Task statement » Start at the first line of the listing below. Write out each line exactly, stopping after the one that contains "key_worker_id := id;".

Data for processing »

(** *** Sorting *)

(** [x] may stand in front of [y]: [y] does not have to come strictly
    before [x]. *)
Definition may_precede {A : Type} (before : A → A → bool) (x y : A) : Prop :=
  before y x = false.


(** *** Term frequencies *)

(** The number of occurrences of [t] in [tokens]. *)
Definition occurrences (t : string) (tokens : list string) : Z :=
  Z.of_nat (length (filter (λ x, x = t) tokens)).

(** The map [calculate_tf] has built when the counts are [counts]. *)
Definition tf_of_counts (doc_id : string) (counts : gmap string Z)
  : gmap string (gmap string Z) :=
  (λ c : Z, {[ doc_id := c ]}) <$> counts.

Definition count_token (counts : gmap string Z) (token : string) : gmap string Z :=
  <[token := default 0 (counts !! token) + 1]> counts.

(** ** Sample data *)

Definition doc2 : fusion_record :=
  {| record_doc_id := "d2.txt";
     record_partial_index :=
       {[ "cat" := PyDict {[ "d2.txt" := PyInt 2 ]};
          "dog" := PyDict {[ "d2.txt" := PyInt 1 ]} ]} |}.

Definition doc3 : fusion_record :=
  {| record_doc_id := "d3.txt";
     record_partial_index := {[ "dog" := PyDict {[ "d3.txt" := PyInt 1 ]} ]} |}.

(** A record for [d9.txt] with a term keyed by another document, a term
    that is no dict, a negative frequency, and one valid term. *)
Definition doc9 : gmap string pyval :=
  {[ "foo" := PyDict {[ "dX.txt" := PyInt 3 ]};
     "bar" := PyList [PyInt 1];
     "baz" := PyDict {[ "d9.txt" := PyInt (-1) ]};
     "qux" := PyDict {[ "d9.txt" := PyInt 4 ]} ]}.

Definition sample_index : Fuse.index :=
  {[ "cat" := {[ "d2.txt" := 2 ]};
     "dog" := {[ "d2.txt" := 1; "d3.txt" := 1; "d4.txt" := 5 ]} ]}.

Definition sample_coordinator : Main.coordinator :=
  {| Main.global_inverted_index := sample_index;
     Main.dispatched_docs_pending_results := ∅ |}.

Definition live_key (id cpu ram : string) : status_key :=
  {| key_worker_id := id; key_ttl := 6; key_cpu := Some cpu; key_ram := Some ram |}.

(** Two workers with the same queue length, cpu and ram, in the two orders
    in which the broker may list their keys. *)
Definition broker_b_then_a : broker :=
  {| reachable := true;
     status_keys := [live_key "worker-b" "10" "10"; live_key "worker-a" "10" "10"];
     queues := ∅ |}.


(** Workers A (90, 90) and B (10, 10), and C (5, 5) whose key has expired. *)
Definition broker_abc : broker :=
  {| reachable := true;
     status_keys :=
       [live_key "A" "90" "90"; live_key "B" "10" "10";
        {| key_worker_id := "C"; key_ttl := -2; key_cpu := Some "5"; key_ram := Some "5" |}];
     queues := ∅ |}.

Answer section »
(** *** Sorting *)

(** [x] may stand in front of [y]: [y] does not have to come strictly
    before [x]. *)
Definition may_precede {A : Type} (before : A → A → bool) (x y : A) : Prop :=
  before y x = false.


(** *** Term frequencies *)

(** The number of occurrences of [t] in [tokens]. *)
Definition occurrences (t : string) (tokens : list string) : Z :=
  Z.of_nat (length (filter (λ x, x = t) tokens)).

(** The map [calculate_tf] has built when the counts are [counts]. *)
Definition tf_of_counts (doc_id : string) (counts : gmap string Z)
  : gmap string (gmap string Z) :=
  (λ c : Z, {[ doc_id := c ]}) <$> counts.

Definition count_token (counts : gmap string Z) (token : string) : gmap string Z :=
  <[token := default 0 (counts !! token) + 1]> counts.

(** ** Sample data *)

Definition doc2 : fusion_record :=
  {| record_doc_id := "d2.txt";
     record_partial_index :=
       {[ "cat" := PyDict {[ "d2.txt" := PyInt 2 ]};
          "dog" := PyDict {[ "d2.txt" := PyInt 1 ]} ]} |}.

Definition doc3 : fusion_record :=
  {| record_doc_id := "d3.txt";
     record_partial_index := {[ "dog" := PyDict {[ "d3.txt" := PyInt 1 ]} ]} |}.

(** A record for [d9.txt] with a term keyed by another document, a term
    that is no dict, a negative frequency, and one valid term. *)
Definition doc9 : gmap string pyval :=
  {[ "foo" := PyDict {[ "dX.txt" := PyInt 3 ]};
     "bar" := PyList [PyInt 1];
     "baz" := PyDict {[ "d9.txt" := PyInt (-1) ]};
     "qux" := PyDict {[ "d9.txt" := PyInt 4 ]} ]}.

Definition sample_index : Fuse.index :=
  {[ "cat" := {[ "d2.txt" := 2 ]};
     "dog" := {[ "d2.txt" := 1; "d3.txt" := 1; "d4.txt" := 5 ]} ]}.

Definition sample_coordinator : Main.coordinator :=
  {| Main.global_inverted_index := sample_index;
     Main.dispatched_docs_pending_results := ∅ |}.

Definition live_key (id cpu ram : string) : status_key :=
  {| key_worker_id := id; key_ttl := 6; key_cpu := Some cpu; key_ram := Some ram |}.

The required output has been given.